- _The task_
Transcribe every record exactly.

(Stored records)
== == ==
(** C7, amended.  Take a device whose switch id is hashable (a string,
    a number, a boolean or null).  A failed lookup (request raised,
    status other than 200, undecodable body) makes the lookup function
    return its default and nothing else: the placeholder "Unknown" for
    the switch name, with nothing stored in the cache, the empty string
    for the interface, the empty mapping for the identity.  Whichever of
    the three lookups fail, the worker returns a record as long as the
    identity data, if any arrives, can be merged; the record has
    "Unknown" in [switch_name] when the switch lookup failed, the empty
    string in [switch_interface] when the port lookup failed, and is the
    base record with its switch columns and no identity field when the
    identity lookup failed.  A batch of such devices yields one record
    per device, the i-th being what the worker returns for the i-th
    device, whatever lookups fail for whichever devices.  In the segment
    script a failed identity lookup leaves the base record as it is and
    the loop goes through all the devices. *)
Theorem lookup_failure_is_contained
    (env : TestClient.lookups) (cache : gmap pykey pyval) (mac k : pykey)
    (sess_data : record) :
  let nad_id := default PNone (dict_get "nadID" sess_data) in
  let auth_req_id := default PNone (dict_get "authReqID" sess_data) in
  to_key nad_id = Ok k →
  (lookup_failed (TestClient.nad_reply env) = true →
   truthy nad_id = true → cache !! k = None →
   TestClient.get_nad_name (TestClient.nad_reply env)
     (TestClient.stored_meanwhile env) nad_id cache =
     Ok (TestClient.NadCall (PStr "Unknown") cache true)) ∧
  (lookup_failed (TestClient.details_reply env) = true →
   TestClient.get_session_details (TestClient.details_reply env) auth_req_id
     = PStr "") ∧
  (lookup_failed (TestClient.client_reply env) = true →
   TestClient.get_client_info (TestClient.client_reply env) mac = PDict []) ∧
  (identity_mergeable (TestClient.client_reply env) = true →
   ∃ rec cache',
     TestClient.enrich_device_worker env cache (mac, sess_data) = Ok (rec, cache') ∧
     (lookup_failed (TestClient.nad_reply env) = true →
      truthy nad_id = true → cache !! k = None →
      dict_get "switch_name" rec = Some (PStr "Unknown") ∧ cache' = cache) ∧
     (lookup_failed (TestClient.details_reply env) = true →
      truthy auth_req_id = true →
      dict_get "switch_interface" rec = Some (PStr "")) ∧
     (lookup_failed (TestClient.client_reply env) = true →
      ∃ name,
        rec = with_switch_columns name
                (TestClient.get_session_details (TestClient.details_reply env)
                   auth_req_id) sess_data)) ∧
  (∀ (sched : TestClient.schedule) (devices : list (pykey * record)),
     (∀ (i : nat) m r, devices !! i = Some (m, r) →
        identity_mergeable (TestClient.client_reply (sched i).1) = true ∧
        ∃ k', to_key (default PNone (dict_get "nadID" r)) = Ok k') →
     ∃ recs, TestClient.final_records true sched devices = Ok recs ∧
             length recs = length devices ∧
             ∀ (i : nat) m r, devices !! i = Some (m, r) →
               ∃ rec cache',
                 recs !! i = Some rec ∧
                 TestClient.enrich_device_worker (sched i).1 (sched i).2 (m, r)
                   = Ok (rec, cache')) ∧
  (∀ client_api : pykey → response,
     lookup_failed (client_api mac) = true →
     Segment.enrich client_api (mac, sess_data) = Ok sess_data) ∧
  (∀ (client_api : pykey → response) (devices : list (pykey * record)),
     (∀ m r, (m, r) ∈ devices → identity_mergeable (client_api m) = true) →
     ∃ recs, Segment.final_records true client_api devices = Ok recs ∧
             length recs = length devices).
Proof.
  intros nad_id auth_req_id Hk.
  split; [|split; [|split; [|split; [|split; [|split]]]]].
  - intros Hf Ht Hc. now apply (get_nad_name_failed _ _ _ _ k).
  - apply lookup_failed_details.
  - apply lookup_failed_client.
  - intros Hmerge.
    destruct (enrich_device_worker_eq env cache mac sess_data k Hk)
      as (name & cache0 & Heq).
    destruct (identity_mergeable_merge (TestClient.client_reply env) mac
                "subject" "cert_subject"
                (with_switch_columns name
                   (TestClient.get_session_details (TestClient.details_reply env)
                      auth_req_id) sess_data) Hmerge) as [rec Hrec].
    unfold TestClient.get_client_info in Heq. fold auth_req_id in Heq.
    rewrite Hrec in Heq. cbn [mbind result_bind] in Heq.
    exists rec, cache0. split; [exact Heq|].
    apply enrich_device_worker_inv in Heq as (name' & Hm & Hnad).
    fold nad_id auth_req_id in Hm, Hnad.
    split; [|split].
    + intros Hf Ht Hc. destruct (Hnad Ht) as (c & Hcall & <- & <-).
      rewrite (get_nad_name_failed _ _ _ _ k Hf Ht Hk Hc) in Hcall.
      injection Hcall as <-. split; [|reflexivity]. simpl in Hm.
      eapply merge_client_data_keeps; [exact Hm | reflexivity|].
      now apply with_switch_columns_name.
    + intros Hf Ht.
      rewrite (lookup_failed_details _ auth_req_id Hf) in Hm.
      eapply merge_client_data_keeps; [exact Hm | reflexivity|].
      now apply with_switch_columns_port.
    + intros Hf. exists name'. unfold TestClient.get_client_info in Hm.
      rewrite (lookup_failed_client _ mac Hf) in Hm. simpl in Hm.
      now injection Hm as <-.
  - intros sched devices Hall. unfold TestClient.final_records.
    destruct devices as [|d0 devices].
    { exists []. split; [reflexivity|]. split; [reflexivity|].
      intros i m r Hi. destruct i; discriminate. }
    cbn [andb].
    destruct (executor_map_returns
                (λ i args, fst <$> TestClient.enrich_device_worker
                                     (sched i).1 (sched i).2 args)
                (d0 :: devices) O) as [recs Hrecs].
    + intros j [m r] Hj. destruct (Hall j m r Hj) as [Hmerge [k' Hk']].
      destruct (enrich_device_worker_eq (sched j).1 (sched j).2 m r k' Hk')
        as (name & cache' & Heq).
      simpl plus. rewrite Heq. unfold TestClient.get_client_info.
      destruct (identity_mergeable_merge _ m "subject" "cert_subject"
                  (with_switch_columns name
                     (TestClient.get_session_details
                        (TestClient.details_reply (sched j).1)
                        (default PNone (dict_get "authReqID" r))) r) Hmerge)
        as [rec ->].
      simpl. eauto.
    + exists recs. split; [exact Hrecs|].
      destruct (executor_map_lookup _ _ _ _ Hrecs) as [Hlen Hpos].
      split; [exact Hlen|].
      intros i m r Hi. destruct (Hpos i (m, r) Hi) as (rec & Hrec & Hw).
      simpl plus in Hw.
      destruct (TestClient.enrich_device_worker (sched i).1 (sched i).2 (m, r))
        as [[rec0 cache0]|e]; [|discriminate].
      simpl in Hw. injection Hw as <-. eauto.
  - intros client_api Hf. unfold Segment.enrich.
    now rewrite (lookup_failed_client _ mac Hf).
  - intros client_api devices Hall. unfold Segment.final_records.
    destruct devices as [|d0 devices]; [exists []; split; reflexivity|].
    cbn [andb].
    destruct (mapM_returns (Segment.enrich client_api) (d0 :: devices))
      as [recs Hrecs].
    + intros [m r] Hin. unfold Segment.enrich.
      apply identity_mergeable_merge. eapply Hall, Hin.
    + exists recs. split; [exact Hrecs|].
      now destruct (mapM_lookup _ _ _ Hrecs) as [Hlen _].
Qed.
== == ==
- _Result_
(** C7, amended.  Take a device whose switch id is hashable (a string,
    a number, a boolean or null).  A failed lookup (request raised,
    status other than 200, undecodable body) makes the lookup function
    return its default and nothing else: the placeholder "Unknown" for
    the switch name, with nothing stored in the cache, the empty string
    for the interface, the empty mapping for the identity.  Whichever of
    the three lookups fail, the worker returns a record as long as the
    identity data, if any arrives, can be merged; the record has
    "Unknown" in [switch_name] when the switch lookup failed, the empty
    string in [switch_interface] when the port lookup failed, and is the
    base record with its switch columns and no identity field when the
    identity lookup failed.  A batch of such devices yields one record
    per device, the i-th being what the worker returns for the i-th
    device, whatever lookups fail for whichever devices.  In the segment
    script a failed identity lookup leaves the base record as it is and
    the loop goes through all the devices. *)
Theorem lookup_failure_is_contained
    (env : TestClient.lookups) (cache : gmap pykey pyval) (mac k : pykey)
    (sess_data : record) :
  let nad_id := default PNone (dict_get "nadID" sess_data) in
  let auth_req_id := default PNone (dict_get "authReqID" sess_data) in
  to_key nad_id = Ok k →
  (lookup_failed (TestClient.nad_reply env) = true →
   truthy nad_id = true → cache !! k = None →
   TestClient.get_nad_name (TestClient.nad_reply env)
     (TestClient.stored_meanwhile env) nad_id cache =
     Ok (TestClient.NadCall (PStr "Unknown") cache true)) ∧
  (lookup_failed (TestClient.details_reply env) = true →
   TestClient.get_session_details (TestClient.details_reply env) auth_req_id
     = PStr "") ∧
  (lookup_failed (TestClient.client_reply env) = true →
   TestClient.get_client_info (TestClient.client_reply env) mac = PDict []) ∧
  (identity_mergeable (TestClient.client_reply env) = true →
   ∃ rec cache',
     TestClient.enrich_device_worker env cache (mac, sess_data) = Ok (rec, cache') ∧
     (lookup_failed (TestClient.nad_reply env) = true →
      truthy nad_id = true → cache !! k = None →
      dict_get "switch_name" rec = Some (PStr "Unknown") ∧ cache' = cache) ∧
     (lookup_failed (TestClient.details_reply env) = true →
      truthy auth_req_id = true →
      dict_get "switch_interface" rec = Some (PStr "")) ∧
     (lookup_failed (TestClient.client_reply env) = true →
      ∃ name,
        rec = with_switch_columns name
                (TestClient.get_session_details (TestClient.details_reply env)
                   auth_req_id) sess_data)) ∧
  (∀ (sched : TestClient.schedule) (devices : list (pykey * record)),
     (∀ (i : nat) m r, devices !! i = Some (m, r) →
        identity_mergeable (TestClient.client_reply (sched i).1) = true ∧
        ∃ k', to_key (default PNone (dict_get "nadID" r)) = Ok k') →
     ∃ recs, TestClient.final_records true sched devices = Ok recs ∧
             length recs = length devices ∧
             ∀ (i : nat) m r, devices !! i = Some (m, r) →
               ∃ rec cache',
                 recs !! i = Some rec ∧
                 TestClient.enrich_device_worker (sched i).1 (sched i).2 (m, r)
                   = Ok (rec, cache')) ∧
  (∀ client_api : pykey → response,
     lookup_failed (client_api mac) = true →
     Segment.enrich client_api (mac, sess_data) = Ok sess_data) ∧
  (∀ (client_api : pykey → response) (devices : list (pykey * record)),
     (∀ m r, (m, r) ∈ devices → identity_mergeable (client_api m) = true) →
     ∃ recs, Segment.final_records true client_api devices = Ok recs ∧
             length recs = length devices).
Proof.
  intros nad_id auth_req_id Hk.
  split; [|split; [|split; [|split; [|split; [|split]]]]].
  - intros Hf Ht Hc. now apply (get_nad_name_failed _ _ _ _ k).
  - apply lookup_failed_details.
  - apply lookup_failed_client.
  - intros Hmerge.
    destruct (enrich_device_worker_eq env cache mac sess_data k Hk)
      as (name & cache0 & Heq).
    destruct (identity_mergeable_merge (TestClient.client_reply env) mac
                "subject" "cert_subject"
                (with_switch_columns name
                   (TestClient.get_session_details (TestClient.details_reply env)
                      auth_req_id) sess_data) Hmerge) as [rec Hrec].
    unfold TestClient.get_client_info in Heq. fold auth_req_id in Heq.
    rewrite Hrec in Heq. cbn [mbind result_bind] in Heq.
    exists rec, cache0. split; [exact Heq|].
    apply enrich_device_worker_inv in Heq as (name' & Hm & Hnad).
    fold nad_id auth_req_id in Hm, Hnad.
    split; [|split].
    + intros Hf Ht Hc. destruct (Hnad Ht) as (c & Hcall & <- & <-).
      rewrite (get_nad_name_failed _ _ _ _ k Hf Ht Hk Hc) in Hcall.
      injection Hcall as <-. split; [|reflexivity]. simpl in Hm.
      eapply merge_client_data_keeps; [exact Hm | reflexivity|].
      now apply with_switch_columns_name.
    + intros Hf Ht.
      rewrite (lookup_failed_details _ auth_req_id Hf) in Hm.
      eapply merge_client_data_keeps; [exact Hm | reflexivity|].
      now apply with_switch_columns_port.
    + intros Hf. exists name'. unfold TestClient.get_client_info in Hm.
      rewrite (lookup_failed_client _ mac Hf) in Hm. simpl in Hm.
      now injection Hm as <-.
  - intros sched devices Hall. unfold TestClient.final_records.
    destruct devices as [|d0 devices].
    { exists []. split; [reflexivity|]. split; [reflexivity|].
      intros i m r Hi. destruct i; discriminate. }
    cbn [andb].
    destruct (executor_map_returns
                (λ i args, fst <$> TestClient.enrich_device_worker
                                     (sched i).1 (sched i).2 args)
                (d0 :: devices) O) as [recs Hrecs].
    + intros j [m r] Hj. destruct (Hall j m r Hj) as [Hmerge [k' Hk']].
      destruct (enrich_device_worker_eq (sched j).1 (sched j).2 m r k' Hk')
        as (name & cache' & Heq).
      simpl plus. rewrite Heq. unfold TestClient.get_client_info.
      destruct (identity_mergeable_merge _ m "subject" "cert_subject"
                  (with_switch_columns name
                     (TestClient.get_session_details
                        (TestClient.details_reply (sched j).1)
                        (default PNone (dict_get "authReqID" r))) r) Hmerge)
        as [rec ->].
      simpl. eauto.
    + exists recs. split; [exact Hrecs|].
      destruct (executor_map_lookup _ _ _ _ Hrecs) as [Hlen Hpos].
      split; [exact Hlen|].
      intros i m r Hi. destruct (Hpos i (m, r) Hi) as (rec & Hrec & Hw).
      simpl plus in Hw.
      destruct (TestClient.enrich_device_worker (sched i).1 (sched i).2 (m, r))
        as [[rec0 cache0]|e]; [|discriminate].
      simpl in Hw. injection Hw as <-. eauto.
  - intros client_api Hf. unfold Segment.enrich.
    now rewrite (lookup_failed_client _ mac Hf).
  - intros client_api devices Hall. unfold Segment.final_records.
    destruct devices as [|d0 devices]; [exists []; split; reflexivity|].
    cbn [andb].
    destruct (mapM_returns (Segment.enrich client_api) (d0 :: devices))
      as [recs Hrecs].
    + intros [m r] Hin. unfold Segment.enrich.
      apply identity_mergeable_merge. eapply Hall, Hin.
    + exists recs. split; [exact Hrecs|].
      now destruct (mapM_lookup _ _ _ Hrecs) as [Hlen _].
Qed.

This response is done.